Exercise: If a line contains "literals and [String] print them. *)", it is the last one to write out; begin with the first line of the records and copy each exactly.

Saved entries
● ● ● ●

Definition first_char (s : string) : option ascii :=
  match s with "" => None | String c _ => Some c end.

Fixpoint last_char (s : string) : option ascii :=
  match s with
  | "" => None
  | String c "" => Some c
  | String _ s' => last_char s'
  end.

Definition white (o : option ascii) : bool :=
  match o with Some c => is_white_space c | None => false end.

(** A string is trimmed when it neither starts nor ends with white space. *)
Definition is_trimmed (s : string) : bool :=
  negb (white (first_char s)) && negb (white (last_char s)).

(** Decimal text of an array index and of an integral number, as template
    literals and [String] print them. *)
Definition nat_text (n : nat) : string := NilZero.string_of_uint (Nat.to_uint n).
Definition int_text (z : Z) : string := NilZero.string_of_int (Z.to_int z).

Fixpoint has_char (c : ascii) (s : string) : bool :=
  match s with
  | "" => false
  | String a s' => if Ascii.eqb a c then true else has_char c s'
  end.

Fixpoint all_digits (s : string) : bool :=
  match s with
  | "" => true
  | String c s' => match Ascii.is_nat c with Some _ => all_digits s' | None => false end
  end.

(** ** Errors and completions *)

(** A thrown [Error]; only its [message] is ever looked at. *)
Record Error := mkError { message : string }.
Lemma calculated_thickness_not_nan d :
  is_nan d = false -> is_nan (calculated_thickness d) = false.
Proof.
  intros H. unfold calculated_thickness.
  apply fadd_not_nan; [ | reflexivity].
  apply fdiv_not_nan; [ | reflexivity].
  apply fmul_not_nan; [ | reflexivity].
  apply fmul_not_nan_l; [reflexivity | ].
  apply fdiv_not_nan; [ | reflexivity].
  apply fdiv_not_nan; [exact H | reflexivity].
Qed.

Lemma shell_block_float (s : obj) d :
  lookup "tank_diameter" s = Some (ANum (Flt d)) ->
  lookup "design_pressure" s = Some (ANum (Flt f_2_5)) ->
  lookup "material_properties" s = Some (ADict material_properties) ->
  shell_thickness_block s
  = (("shell_thickness",
      ANum (Flt (float_max (calculated_thickness d) f_6))) :: s, Ok tt).
Proof.
  intros Hd Hp Hm. unfold shell_thickness_block. run_M.
  rewrite Hp, Hd, Hm.
  change (lookup "yield_strength" material_properties) with (Some (Int 300)).
  cbv beta iota.
  rewrite !py_mul_FF.
  rewrite (py_truediv_FI d 2) by reflexivity.
  rewrite (@py_truediv_FI _ 1000) by reflexivity.
  rewrite !py_mul_FF.
  rewrite (@py_mul_FI _ 1000) by reflexivity.
  rewrite (@py_mul_IF 300) by reflexivity.
  rewrite !py_mul_FF, py_sub_FF.
  rewrite py_truediv_FF by reflexivity.
  rewrite py_add_FF, py_max_FF.
  reflexivity.
Qed.

(** With a complex diameter the comparison of [max] raises. *)
Lemma shell_block_complex (s : obj) z :
  lookup "tank_diameter" s = Some (ANum (Cplx z)) ->
  lookup "design_pressure" s = Some (ANum (Flt f_2_5)) ->
  lookup "material_properties" s = Some (ADict material_properties) ->
  exists e, shell_thickness_block s = (s, Raise e).
Proof.
  intros Hd Hp Hm. unfold shell_thickness_block. run_M.
  rewrite Hp, Hd, Hm.
  change (lookup "yield_strength" material_properties) with (Some (Int 300)).
  cbv beta iota.
  rewrite !py_mul_FF.
  destruct (@complex_truediv_I z 2 eq_refl) as [q1 ->]. cbv beta iota.
  destruct (@complex_truediv_I q1 1000 eq_refl) as [q2 ->]. cbv beta iota.
  change (py_mul (Flt (fmul f_2_5 f_0_00689476)) (Cplx q2))
    with (Ok (Cplx (c_prod (mk_complex (fmul f_2_5 f_0_00689476) pzero) q2))).
  cbv beta iota.
  set (q3 := c_prod (mk_complex (fmul f_2_5 f_0_00689476) pzero) q2).
  change (py_mul (Cplx q3) (Int 1000))
    with (Ok (Cplx (c_prod q3 (mk_complex (of_Z 1000) pzero)))).
  cbv beta iota.
  set (q4 := c_prod q3 (mk_complex (of_Z 1000) pzero)).
  rewrite (@py_mul_IF 300) by reflexivity. cbv beta iota.
  rewrite !py_mul_FF. cbv beta iota. rewrite py_sub_FF. cbv beta iota.
  destruct (@complex_truediv_F q4
              (fsub (fmul (fmul (of_Z 300) f_0_4) f_0_85)
                    (fmul f_0_6 (fmul f_2_5 f_0_00689476))) eq_refl) as [q5 ->].
  cbv beta iota.
  change (py_add (Cplx q5) (Flt f_1_5))
    with (Ok (Cplx (c_sum q5 (mk_complex f_1_5 pzero)))).
  cbv beta iota.
  destruct (py_max_complex_l (c_sum q5 (mk_complex f_1_5 pzero)) (Flt f_6))
    as [e ->].
  exists e. reflexivity.
Qed.

Lemma dished_block_float (s : obj) d :
  lookup "tank_diameter" s = Some (ANum (Flt d)) ->
  dished_end_block s
  = (("crown_radius", ANum (Flt d))
       :: ("knuckle_radius", ANum (Flt (float_max f_60 (fmul d f_0_06))))
       :: s, Ok tt).
Proof.
  intros Hd. unfold dished_end_block. run_M.
  rewrite Hd. cbv beta iota.
  rewrite py_mul_FF, py_max_FF.
  cbn [lookup String.eqb Ascii.eqb Bool.eqb].
  rewrite Hd. reflexivity.
Qed.


(** ** The constructor *)

(** The object when [_calculate_optimal_dimensions] is called. *)
Definition prelude (c m3 : num) : obj :=
  [("hydrostatic_test_pressure", ANum (Flt f_1_5));
   ("design_temperature", ANum (Int 60));
   ("design_pressure", ANum (Flt f_2_5));
   ("material_properties", ADict material_properties);
   ("safety_factors", ADict safety_factors);
   ("capacity_m3", ANum m3);
   ("capacity_liters", ANum c)].

(** What [__init__] does after [_calculate_optimal_dimensions]. *)
Definition specifications : M unit :=
  bindM (setattr "components" (AComponents []))
        (fun _ => _generate_component_specifications).

Lemma init_unfold L c :
  ProfessionalTankDesigner L c
  = match py_truediv c (Int 1000) with
    | Ok m3 =>
        bindM (_calculate_optimal_dimensions L) (fun _ => specifications)
              (prelude c m3)
    | Raise e => ([("capacity_liters", ANum c)], Raise e)
    end.
Proof.
  unfold ProfessionalTankDesigner, __init__, specifications. run_M.
  destruct (py_truediv c (Int 1000)); reflexivity.
Qed.

Lemma specifications_sets : only_sets ["components"] specifications.
Proof.
  unfold specifications. apply only_sets_bindM.
  - apply only_sets_setattr. simpl. tauto.
  - intros _. apply component_specifications_sets.
Qed.

Lemma specifications_keep k s :
  k <> "components" ->
  attribute (fst (specifications s)) k = attribute s k.
Proof.
  intros Hk. unfold attribute.
  rewrite (only_sets_lookup _ specifications k s specifications_sets);
    [reflexivity | ].
  simpl. intros [E|[]]. congruence.
Qed.

(** ** The components *)

(** The safety factor of each component, in the order of the dict. *)
Definition component_factors (self : obj) : list (string * num) :=
  map (fun kc => (fst kc, safety_factor (snd kc))) (components_of self).

Definition factor_table : list (string * num) :=
  [("shell", Flt f_2); ("dished_ends", Flt f_2); ("manhole", Flt f_2_5);
   ("support_saddles", Flt f_3); ("lifting_lugs", Flt f_4);
   ("fill_nozzle", Flt f_2_5); ("vent_nozzle", Flt f_2_5);
   ("outlet_nozzle", Flt f_2_5); ("drain_nozzle", Flt f_2_5)].

Lemma specifications_run c m3 a x y t k r :
  exists self,
    specifications
      (("crown_radius", ANum r) :: ("knuckle_radius", ANum k)
         :: ("shell_thickness", ANum t) :: ("actual_capacity", ANum a)
         :: ("tank_length", ANum (Flt y)) :: ("tank_diameter", ANum x)
         :: prelude c m3)
    = (self, Ok tt) /\
    component_factors self = factor_table.
Proof.
  eexists. split.
  - cbv -[fmul]. reflexivity.
  - reflexivity.
Qed.

(** The attributes of a constructed designer. *)
Record constructed (L : libm) (c : num) (self : obj) (d : float) : Prop := {
  built_capacity_m3 :
    exists m3, py_truediv c (Int 1000) = Ok m3 /\
               attribute self "capacity_m3" = Some m3;
  built_proportions :
    (py_between (Int 8000) c (Int 12000) = Ok true /\ d = f_1870 /\
     attribute self "tank_length" = Some (Flt f_3680) /\
     attribute self "actual_capacity" = Some (Int 9000))
    \/
    (py_between (Int 8000) c (Int 12000) = Ok false /\
     diameter_formula L c = Ok (Flt d) /\
     attribute self "tank_length" = Some (Flt (fmul (of_Z 2) d)) /\
     attribute self "actual_capacity" = Some c);
  built_capacity_liters : attribute self "capacity_liters" = Some c;
  built_diameter : attribute self "tank_diameter" = Some (Flt d);
  built_shell :
    attribute self "shell_thickness"
    = Some (Flt (float_max (calculated_thickness d) f_6));
  built_knuckle :
    attribute self "knuckle_radius"
    = Some (Flt (float_max f_60 (fmul d f_0_06)));
  built_crown : attribute self "crown_radius" = Some (Flt d);
  built_factors : component_factors self = factor_table
}.

Lemma construction_ok L c self :
  ProfessionalTankDesigner L c = (self, Ok tt) ->
  exists d, constructed L c self d.
Proof.
  rewrite init_unfold.
  destruct (py_truediv c (Int 1000)) as [m3|e] eqn:Hm3; [ | discriminate].
  intros H. apply bindM_ok in H as [[] [s3 [Hcalc Hspec]]].
  unfold _calculate_optimal_dimensions in Hcalc.
  apply bindM_ok in Hcalc as [[] [s1 [H1 Hcalc]]].
  apply bindM_ok in Hcalc as [[] [s2 [H2 H3]]].
  assert (Hself : forall k, k <> "components" -> attribute self k = attribute s3 k).
  { intros k Hk. rewrite <- (specifications_keep k s3 Hk), Hspec. reflexivity. }
  apply tank_proportions_ok with (c := c) in H1; [ | reflexivity].
  assert (Hshape : exists d l a,
             s1 = ("actual_capacity", ANum a) :: ("tank_length", ANum l)
                    :: ("tank_diameter", ANum d) :: prelude c m3 /\
             shape False d /\
             ((py_between (Int 8000) c (Int 12000) = Ok true /\
               d = Flt f_1870 /\ l = Flt f_3680 /\ a = Int 9000) \/
              (py_between (Int 8000) c (Int 12000) = Ok false /\
               diameter_formula L c = Ok d /\ py_mul (Int 2) d = Ok l /\ a = c))).
  { destruct H1 as [[Hb ->]|[Hb [d [l [Hd [Hl ->]]]]]].
    - exists (Flt f_1870), (Flt f_3680), (Int 9000).
      split; [reflexivity | ]. split; [intros [] | ]. left. auto.
    - exists d, l, c. split; [reflexivity | ]. split.
      + eapply diameter_formula_shape; [ | | exact Hd]; intros [].
      + right. auto. }
  destruct Hshape as [d [l [a [-> [Hd Hcase]]]]].
  destruct d as [z|x|z]; [destruct Hd | | ].
  - erewrite shell_block_float in H2 by reflexivity.
    injection H2 as <-.
    erewrite dished_block_float in H3 by reflexivity.
    injection H3 as <-.
    assert (Hl : exists y, l = Flt y).
    { destruct Hcase as [[_ [_ [-> _]]]|[_ [_ [Hl _]]]]; [eauto | ].
      rewrite py_mul_IF in Hl by reflexivity. injection Hl as <-. eauto. }
    destruct Hl as [y ->].
    destruct (specifications_run c m3 a (Flt x) y
                (Flt (float_max (calculated_thickness x) f_6))
                (Flt (float_max f_60 (fmul x f_0_06))) (Flt x))
      as [self' [Hrun Hfactors]].
    rewrite Hrun in Hspec. injection Hspec as <-.
    exists x. constructor.
    + exists m3. split; [exact Hm3 | ]. rewrite Hself by discriminate.
      reflexivity.
    + destruct Hcase as [[Hb [Hx [Hy ->]]]|[Hb [Hf [Hl ->]]]].
      * left. injection Hx as ->. injection Hy as ->.
        rewrite !Hself by discriminate. auto.
      * right. rewrite py_mul_IF in Hl by reflexivity. injection Hl as <-.
        rewrite !Hself by discriminate. auto.
    + rewrite Hself by discriminate. reflexivity.
    + rewrite Hself by discriminate. reflexivity.
    + rewrite Hself by discriminate. reflexivity.
    + rewrite Hself by discriminate. reflexivity.
    + rewrite Hself by discriminate. reflexivity.
    + exact Hfactors.
  - destruct (@shell_block_complex
                (("actual_capacity", ANum a) :: ("tank_length", ANum l)
                   :: ("tank_diameter", ANum (Cplx z)) :: prelude c m3)
                z eq_refl eq_refl eq_refl) as [e He].
    rewrite He in H2. discriminate H2.
Qed.


Lemma attribute_lookup self k n :
  attribute self k = Some n <-> lookup k self = Some (ANum n).
Proof.
  unfold attribute. destruct (lookup k self) as [[m|d|cs]|]; split;
    intros H; try discriminate H; congruence.
Qed.
(** * cc-sessions: the entity store, the search index and the retention manager

    A shallow embedding of [src/store/sessions.ts] (SessionStore and
    SearchIndex) and [src/store/retention.ts] (RetentionManager), together
    with the part of the platform the two files lean on: JSON text, the SQL
    statements of the schema (tables, triggers, LIKE, the FTS5 index) and a
    file system of sized files.  [CloudSync.sync] of [src/sync/cloud.ts],
    which drives the store, is embedded over a remote side given by its
    three calls.

    Conventions.
    - a JavaScript [number] that holds a count or a timestamp is a [Z];
      a [Date] is its [getTime()] value in milliseconds;
    - a JavaScript string is a [string] of bytes (its UTF-8 form, which is
      what SQLite stores);
    - an optional member ([x?: T]) and a nullable column are an [option];
    - the clock ([Date.now()]) is an argument of the operations that read it;
    - an operation on the store takes the store and returns the new one. *)

From Stdlib Require Import ZArith List String Ascii Bool Lia Arith QArith Qabs.
From Stdlib Require Import Permutation Sorted.
Import ListNotations.
Local Open Scope Z_scope.
Local Open Scope list_scope.

(* ================================================================== *)
(** * JavaScript values and array helpers *)

Module Js.

(** Truthiness of the values the store tests with [x ? a : b], [x || d]
    and [!x]: a number is falsy when it is 0, a string when it is empty,
    [null]/[undefined] always. *)
Definition truthy_number (n : Z) : bool := negb (n =? 0).
Definition truthy_string (s : string) : bool :=
  match s with EmptyString => false | _ => true end.

Definition truthy_opt_number (v : option Z) : bool :=
  match v with Some n => truthy_number n | None => false end.
Definition truthy_opt_string (v : option string) : bool :=
  match v with Some s => truthy_string s | None => false end.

● ● ● ●

Task response:
Definition first_char (s : string) : option ascii :=
  match s with "" => None | String c _ => Some c end.

Fixpoint last_char (s : string) : option ascii :=
  match s with
  | "" => None
  | String c "" => Some c
  | String _ s' => last_char s'
  end.

Definition white (o : option ascii) : bool :=
  match o with Some c => is_white_space c | None => false end.

(** A string is trimmed when it neither starts nor ends with white space. *)
Definition is_trimmed (s : string) : bool :=
  negb (white (first_char s)) && negb (white (last_char s)).

(** Decimal text of an array index and of an integral number, as template
    literals and [String] print them. *)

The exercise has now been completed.